9th U.S. Circuit Court of Appeals
Feb. 14, 2024
ACLU and DOJ discuss possible deal in asylum rule lawsuit
The parties requested that the courts hold the lawsuits in abeyance because they are engaged in discussions regarding the rule’s implementation and whether a settlement could eliminate the need for further litigation in either case.




The Biden administration and the American Civil Liberties Union don’t want a 9th U.S. Circuit Court of Appeals panel to decide whether the government’s new rule designed to decrease the number of non-Mexican asylum-seekers crossing into the United States passes legal muster.
The ACLU and U.S. Department of Justice are discussing a possible settlement, attorneys for both sides wrote in a joint motion last week to put the government’s appeal on hold. The terms of a possible deal were not revealed.
Oral arguments in the case took place in November but the 9th Circuit panel has not issued a ruling. The judges had not responded to the joint motion as of press time Tuesday. East Bay Sanctuary Covenant et al. v. Biden et al., 23-16032 (9th Circ., filed July 26, 2023).
A second lawsuit involving the asylum rule is pending before U.S. District Judge Tanya S. Chutkan of the District of Columbia, an appointee of President Barack Obama.
In both cases, the ACLU and U.S. Department of Justice requested that the courts hold the lawsuits in abeyance because the parties “have been engaged in discussions regarding the rule’s implementation and whether a settlement could eliminate the need for further litigation in either case.”
Chutkan issued an order last week staying the case, adding that the government and plaintiffs’ attorneys should file another joint status report April 8 and every 60 days thereafter. M.A. et al. v. Mayorkas et al., 23-CV-01843 (D. D.C., filed June 23, 2023).
The ACLU Foundation Immigrants’ Rights Project and other immigration rights groups sued the Biden administration over its Legal Pathways asylum rule. It was put in place in May 2023 to replace Title 42, which President Donald Trump instituted as a public health restriction along the U.S.-Mexico border at the outset of the COVID-19 pandemic.
U.S. District Judge Jon S. Tigar, an appointee of President Barack Obama who previously struck down similar restrictions on asylum-seekers during the administration Trump’s presidency, struck down the Biden rule in July.
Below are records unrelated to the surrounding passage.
(** X20 ([checkfile]): with the listing of the directory at hand the loop
    of [checkfile] ends, after at most as many tests as the listing has
    entries, plus two.  Where the joined path does not exist, that path is
    returned; else the returned path joins the directory with a name that
    is not in the listing: the name itself, or the numbered name with the
    least index, counted from 1, that is not listed. *)
Theorem checkfile_unused_name (sys : os) (fuel : nat) (file_name : string) :
  let cwf := path_join sys (getcwd sys) file_name in
  let split := path_splitext sys (path_expanduser sys cwf) in
  let dir := path_dirname sys (fst split) in
  let fname := path_basename sys (fst split) in
  (length (listdir sys dir) + 2 <= fuel)%nat ->
  exists p : string,
    checkfile sys fuel file_name = Some p /\
    if path_exists sys cwf
    then exists candidate : string,
        p = path_join sys dir candidate /\
        first_unused (listdir sys dir) fname (snd split) candidate
    else p = cwf.
Proof.
  intros cwf split dir fname Hfuel. unfold checkfile. fold cwf.
  destruct (path_exists sys cwf); cbn [negb]; [| eauto].
  fold split. subst dir fname. destruct split as [root ext]. cbn [fst snd] in *.
  destruct (unused_index (listdir sys (path_dirname sys root))
              (path_basename sys root) ext 1) as (d & Hd & Hfree).
  destruct (checkfile_loop_finds (listdir sys (path_dirname sys root))
              (path_basename sys root) ext d fuel
              (path_basename sys root ++ ext) 1%nat)
    as (r & Hr & Hfresh & Hcase); [lia | exact Hfree |].
  rewrite Hr. eexists. split; [reflexivity |].
  exists r. split; [reflexivity |]. split.
  - now apply bound_in_false.
  - destruct Hcase as [-> | (Hin & i & Hi & -> & Hless)]; [now left |].
    right. split; [now apply bound_in_In |].
    exists i. split; [exact Hi |]. split; [reflexivity |].
    intros j Hj. apply bound_in_In. now apply Hless.
Qed.

Lemma checkfile_witness :
  exists p : string,
    checkfile
      {| getcwd := "/w";
         path_join := fun a b => a ++ "/" ++ b;
         path_exists := fun p => String.eqb p "/w/out.txt";
         path_splitext := fun _ => ("/w/out", ".txt");
         path_expanduser := fun p => p;
         path_dirname := fun _ => "/w";
         path_basename := fun _ => "out";
         listdir := fun _ => ["out.txt"; "out_1.txt"; "notes"] |}
      5 "out.txt" = Some p /\
    p = "/w/out_2.txt".
Proof.
  destruct (checkfile_unused_name
              {| getcwd := "/w";
                 path_join := fun a b => a ++ "/" ++ b;
                 path_exists := fun p => String.eqb p "/w/out.txt";
                 path_splitext := fun _ => ("/w/out", ".txt");
                 path_expanduser := fun p => p;
                 path_dirname := fun _ => "/w";
                 path_basename := fun _ => "out";
                 listdir := fun _ => ["out.txt"; "out_1.txt"; "notes"] |}
              5 "out.txt") as (p & Hp & _).
  - cbn. lia.
  - exists p. split; [exact Hp |].
    vm_compute in Hp. injection Hp as <-. reflexivity.
Defined.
“The Rule is both substantively and procedurally invalid,” Tigar wrote.
A few weeks later, a 9th Circuit panel majority granted a U.S. Department of Justice motion for a stay blocking Tigar’s order pending appeal.
In the August order, the panel majority — consisting of Senior 9th Circuit Judges Richard A. Paez and William A. Fletcher, both appointees of President Bill Clinton — scheduled expedited review in the case.
9th Circuit Judge Lawrence VanDyke, an appointee of President Donald Trump, dissented, arguing that the 9th Circuit had ruled for a stay of Biden’s rules when it had overturned Trump’s similar rules a few years before.
“The Biden administration’s ‘Pathways Rule’ before us in this appeal is not meaningfully different from the prior administration’s rules that were backhanded by my two colleagues,” he wrote. “This new rule looks like the Trump administration’s Port of Entry Rule and Transit Rule got together, had a baby, and then dolled it up in a stylish modern outfit, complete with a phone app.”
During oral arguments in November, Paez questioned Brian M. Boynton, a principal deputy assistant attorney general, about whether the Biden asylum rule was any more acceptable than Trump’s restrictions.
He asked whether asylum-seekers in a third country would “suddenly fill out forms at their embassies. That doesn’t seem like a real option for someone who is trying to escape their government.”
VanDyke, while critical of the 9th Circuit’s rulings on the Trump asylum rules, said they should be treated as precedent.
Cody Wofsy, an ACLU attorney, declined to comment Tuesday on the latest developments in the two cases. Attorneys with the Justice Department could not be reached.